Не говоря ни слова, он плюхается за стол, ставит перед собой контейнер, тянется к вилке, что лежит рядом, и вонзает её в одну из котлет. А потом Тимур вонзается в неё же уже зубами. Я обалдело смотрю на Горина, который с упоением жуёт котлету.
— Они же холодные, надо разогреть, — аккуратно предлагаю я.
— И так сойдёт, — бормочет он.
Тимур проглатывает первую котлету в два укуса. И теперь на вилку наколота уже вторая «жертва». А я присаживаюсь на стул напротив. Ошеломлённо наблюдаю, как у Тимура чуть ли не закатываются глаза, когда он беспощадно вонзает зубы в котлету.
— Вкусно? — тихо срывается с моих губ, хотя ответ и так очевиден.
Горин тут же поднимает глаза, а они аж блестят. Прожевав, он тут же выдаёт как на духу:
— Да. Чёрт, это просто бомба!
Насильно держу уголки губ на месте. Мои щёки краснеют. Я знаю, что готовлю весьма неплохо. Мама обычно хвалит мои кулинарные эксперименты, но реакция Тимура — это что-то другое. От неё мне хочется разулыбаться во весь рот.

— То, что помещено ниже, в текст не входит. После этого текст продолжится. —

Lemma metadata_size j rid at_ rid' at' :
  usize (json_str rid) ≤ usize (json_str rid') → usize (json_str at_) ≤ usize (json_str at') →
  json_size (with_metadata (Some (rid, at_)) (message_of j)) ≤
  json_size (with_metadata (Some (rid', at')) (message_of j)).
Proof.
  intros Hr Ha. unfold message_of. cbn [with_metadata items_set String.eqb Ascii.eqb Bool.eqb].
  destruct (attested (j_env j)); cbn [items_set String.eqb Ascii.eqb Bool.eqb];
    rewrite !json_size_eq; cbn [foldr length pred]; unfold item_size at 10 11 24 25;
    cbn [fst snd encode_value]; lia.
Qed.

(** A stored message can be read: once [store_message] accepted it, its text
    fits in a page of its own whatever receipt - of at most 240 plain
    characters - and time - of at most 64 - it is stamped with. *)
Theorem stored_message_fits now id reply db db' d rid at_ :
  store_message now id reply db = Ok (db', d) →
  string_forallb plain_char rid = true → len rid ≤ 240 →
  string_forallb plain_char at_ = true → len at_ ≤ 64 →
  8192 + json_size (with_metadata (Some (rid, at_)) d) ≤ MAX_PAGE_BYTES.
Proof.
  intros H Hr Hrl Ha Hal.
  apply store_message_inv in H as (e & m & _ & _ & _ & _ & -> & _ & _ & _ & Hs).
  unfold projected_size in Hs.
  pose proof (metadata_size (Joined m e) rid at_ (repeat_x 240) (repeat_x 64)) as Hm.
  rewrite (usize_plain rid Hr), (usize_plain at_ Ha) in Hm.
  change (usize (json_str (repeat_x 240))) with 242 in Hm.
  change (usize (json_str (repeat_x 64))) with 66 in Hm. lia.
Qed.

(** ** The guarantees at work *)

Section witnesses.

Lemma mailbox_reachable_wf_witness : mwf db1.
Proof. apply mailbox_reachable_wf. exact mailbox_reach1. Defined.

Lemma read1_ok : read_sender "t3" "f1" "b" "a" "run-b" "req" [pair1] 0 1 db0 = Ok (db1, res1).
Proof. by vm_compute. Qed.

Lemma read2_ok : read_sender "t4" "f2" "b" "a" "run-b2" "req" [pair1] 1 1 db1 = Ok (db2, res2).
Proof. by vm_compute. Qed.

Lemma read_once_witness :
  (r_read_id res1 = r_read_id res2 ∧ 0 = 1) ∨ ∀ id, id ∈ result_ids res1 → id ∉ result_ids res2.
Proof. exact (read_once _ _ _ _ _ _ _ _ _ _ _ _ _ _ _ _ _ _ _ _ _ _ _ _ _ mailbox_reach0 read1_ok step1 read2_ok). Defined.

Lemma read_replay_witness :
  ∃ r, read_sender "t5" "f3" "b" "a" "run-c" "req" [pair1] 0 1 db1 = Ok (db1, r) ∧ r_replayed r = true.
Proof.
  set (r := res1 {{ r_replayed := true }}).
  assert (read_sender "t5" "f3" "b" "a" "run-c" "req" [pair1] 0 1 db1 = Ok (db1, r)) as H by (by vm_compute).
  exists r. split; [exact H|].
  exact (proj1 (proj2 (read_replay _ _ _ _ _ _ _ _ _ _ _ _ _ _ _ _ _ _ _ _ mailbox_reach0 read1_ok step1 H))).
Defined.

Lemma cancel_or_read_witness : cancel_message "t9" "m1" db1 ≠ Ok (db1, true).
Proof.
  refine (proj2 (cancel_or_read db0 "m1" "t3" "f1" "b" "a" "run-b" "req" [pair1] 0 1 "t9" db1 [] db1 db1
    mailbox_reach0 step1) res1 read1_ok _).
  vm_compute. by left.
Defined.

Lemma pages_bounded_witness : Z.of_nat (length (r_messages res1)) ≤ 1 ≤ 25.
Proof.
  exact (proj1 (proj1 (pages_bounded db0 "t3" "f1" "b" "a" None "run-b" "req" [pair1] 0 1 false mailbox_reach0)
    db1 res1 read1_ok)).
Defined.

Lemma list_messages_complete_witness :
  list_all 3 "b" (Some "a") [pair1] 0 1 true db1 =
  Ok (message_of <$> select_ordered (λ j, in_scope "b" (Some "a") [pair1] j && (negb true || unread j))
                       by_seq (join_table db1)).
Proof.
  apply list_messages_complete; [exact mailbox_reach1|by vm_compute..| |by apply Nat.ltb_lt; vm_compute].
  apply Forall_forall. by apply (bool_decide_unpack _); vm_compute.
Defined.

Lemma first_read_witness :
  ∃ db' r rows rest,
    read_sender "t4" "f2" "b" "a" "run-b" "req2" [pair1] 0 1 db1 = Ok (db', r) ∧
    select_ordered (λ j, in_scope "b" (Some "a") [pair1] j && unread j) by_seq (join_table db1) = rows ++ rest ∧
    (if r_more r then rows ≠ [] ∧ rest ≠ [] else rest = []) ∧
    r_messages r = (λ j, with_metadata (Some ("mailread_f2", "t4")) (message_of j)) <$> rows ∧
    r_unavailable r = 0 ∧ r_replayed r = false ∧
    mails db' = mark_read "mailread_f2" "t4" ((λ j, m_id (j_mail j)) <$> rows) (mails db1).
Proof.
  apply (first_read "t4" "f2" "b" "a" "run-b" "req2" [pair1] 1 db1);
    [exact mailbox_reach1|by vm_compute|by vm_compute|by vm_compute|by vm_compute|by vm_compute| |by vm_compute|].
  - intros i c Hc [_ Hr].
    assert (map_Forall (λ _ c, b_request c ≠ "req2") (batches db1)) as Hall.
    { by apply (bool_decide_unpack _); vm_compute. }
    exact (Hall i c Hc Hr).
  - apply Forall_forall. by apply (bool_decide_unpack _); vm_compute.
Defined.

Lemma stored_message_fits_witness :
  match store_message "t2" "m2" None (after (take 2 steps_to_read) empty_mailbox) with
  | Ok (_, d) => 8192 + json_size (with_metadata (Some ("mailread_f1", "t3")) d) ≤ MAX_PAGE_BYTES
  | Err _ => False
  end.
Proof.
  destruct (store_message _ _ _ _) as [[db' d]|e] eqn:H; [|by vm_compute in H].
  by apply (stored_message_fits _ _ _ _ _ _ "mailread_f1" "t3" H); vm_compute.
Defined.
End witnesses.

— Всего лишь котлеты. Не фуа-гра, конечно… — как бы равнодушно веду плечами. Понимаю, что выходит наигранно, но ничего поделать не могу. Мне невыносимо хочется расплыться в дурацкой улыбке…
— Кстати, — фыркает Тимур, принимаясь за третью котлету, — фуа-гра — такая дрянь. А эти котлеты… — Он снова кусает и говорит уже с набитым ртом: — Респект твоей маме.

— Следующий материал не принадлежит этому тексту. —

(* ===== verification/MailboxWakes.v ===== *)
(** * Waking idle recipients

    The wake attempts of [Mailbox]: a reservation covers the unread mail up to
    a cutoff, is admitted at most once and never for mail that already caused
    an attempt or that a stop suppressed. *)
From S2P Require Import Prelude PyValues Mailbox MailboxReads.

Open Scope string_scope.
Open Scope Z_scope.
Open Scope list_scope.

Implicit Types db : mailbox.

Record wake_wf (target : string) (w : wake) : Prop := {
  ww_target : w_target w = target;
  ww_cutoff : 0 ≤ w_last_attempt w ∧ 0 ≤ w_suppressed w;
  ww_state : match w_state w with
             | None => w_claim w = None ∧ w_through w = 0 ∧ w_run w = None
             | Some WakeReserved => is_Some (w_claim w) ∧ cutoff w < w_through w ∧ w_run w = None
             | Some WakeAdmitted => is_Some (w_claim w) ∧ 0 < w_through w ≤ w_last_attempt w ∧ is_Some (w_run w)
             end;
}.

(** The two cutoffs only rise. *)
Definition wake_le (w w' : wake) : Prop :=
  w_last_attempt w ≤ w_last_attempt w' ∧ w_suppressed w ≤ w_suppressed w'.
#[export] Instance wake_le_preorder : PreOrder wake_le.
Proof. unfold wake_le. split; [intros w; lia|intros a b c; lia]. Qed.

Definition wakes_wf (t : gmap string wake) : Prop :=
  ∀ target w, t !! target = Some w → wake_wf target w.

Definition wakes_le (t t' : gmap string wake) : Prop :=
  ∀ target w, t !! target = Some w → ∃ w', t' !! target = Some w' ∧ wake_le w w'.
#[export] Instance wakes_le_preorder : PreOrder wakes_le.
Proof.
  split; [intros t k w; by exists w|]. intros a b c Hab Hbc k w Hw.
  destruct (Hab _ _ Hw) as (w1 & Hw1 & ?), (Hbc _ _ Hw1) as (w2 & Hw2 & ?).
  exists w2. split; [done|by etrans].
Qed.

Definition wakes_sound (t t' : gmap string wake) : Prop := wakes_wf t' ∧ wakes_le t t'.

Lemma wakes_sound_refl t : wakes_wf t → wakes_sound t t.
Proof. done. Qed.

(** Changing the row of one recipient. *)
Lemma wakes_insert_sound t target w :
  wakes_wf t → wake_wf target w →
  (∀ w0, t !! target = Some w0 → wake_le w0 w) → wakes_sound t (<[target := w]> t).
Proof.
  intros Ht Hw Hle. split.
  - intros k v. rewrite lookup_insert. case_decide; [|by apply Ht]. intros [= <-]. by subst.
  - intros k v Hv. rewrite lookup_insert. case_decide; [|by exists v]. subst. eauto.
Qed.

Lemma wakes_update_sound t target P f :
  wakes_wf t → (∀ w, P w = true → wake_wf target w → wake_wf target (f w) ∧ wake_le w (f w)) →
  wakes_sound t (update_row target P f t).
Proof.
  intros Ht Hf. unfold update_row. destruct (t !! target) as [w|] eqn:Hw; [|done].
  destruct (P w) eqn:HP; [|done]. destruct (Hf w HP (Ht _ _ Hw)) as [? ?].
  apply wakes_insert_sound; [done..|]. intros w0 Hw0. by simplify_eq.
Qed.

Lemma released_sound target w :
  wake_wf target w → wake_wf target (released w) ∧ wake_le w (released w).
Proof. intros [? ? ?]. destruct w; cbn in *. split; [by split|unfold wake_le; cbn; lia]. Qed.

Lemma fresh_wake_wf target now : wake_wf target (fresh_wake target now).
Proof. by split. Qed.

Lemma max_seq_spec l : 0 ≤ max_seq l ∧ (max_seq l ≠ 0 → ∃ m, m ∈ l ∧ m_seq m = max_seq l) ∧
  (∀ m, m ∈ l → m_seq m ≤ max_seq l).
Proof.
  unfold max_seq. induction l as [|n l (IH0 & IH1 & IH2)]; cbn [fmap list_fmap foldr].
  - split_and!; [done..|]. intros m Hm. by apply elem_of_nil in Hm.
  - split_and!; [lia| |].
    + intros H. destruct (Z.max_spec (m_seq n) (foldr Z.max 0 (m_seq <$> l))) as [[? E]|[? E]];
        rewrite E in *.
      * destruct (IH1 H) as (m & Hm & ?). exists m. split; [by right|done].
      * exists n. split; [by left|done].
    + intros m [->|Hm]%elem_of_cons; [lia|]. specialize (IH2 m Hm). lia.
Qed.

Lemma elem_of_scope_mails P db m :
  m ∈ scope_mails P db ↔ ∃ id e, P (Joined m e) = true ∧
    mails db !! id = Some m ∧ envelopes db !! id = Some e.
Proof.
  unfold scope_mails. rewrite list_elem_of_fmap. setoid_rewrite elem_of_select_where.
  setoid_rewrite join_lookup. split.
  - intros ([m' e] & -> & HP & id & Hm & He). eauto 10.
  - intros (id & e & HP & Hm & He). exists (Joined m e). eauto 10.
Qed.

И всё моё желание улыбаться скатывается к нулю.
— Маме? Это мои котлеты, — у меня не получается скрыть обиду в голосе.
Я машинально скрещиваю перед собой руки, а Тимур быстро пережёвывает надкушенное, удивлённо приподняв правую бровь.
— Ты сама готовила? — недоверчиво щурится.
И от такого взгляда мне становится лишь вдвойне обиднее.
— Да. Готовила, — заявляю гордо.
На несколько секунд за столом повисает молчание. Тимур сидит напротив с вилкой и нанизанной на неё котлетой с надкушенным краем. Его взгляд, в котором только что читалось подозрение, неожиданно смягчается. В нём нет больше той остроты. Сейчас Тимур смотрит на меня... виновато?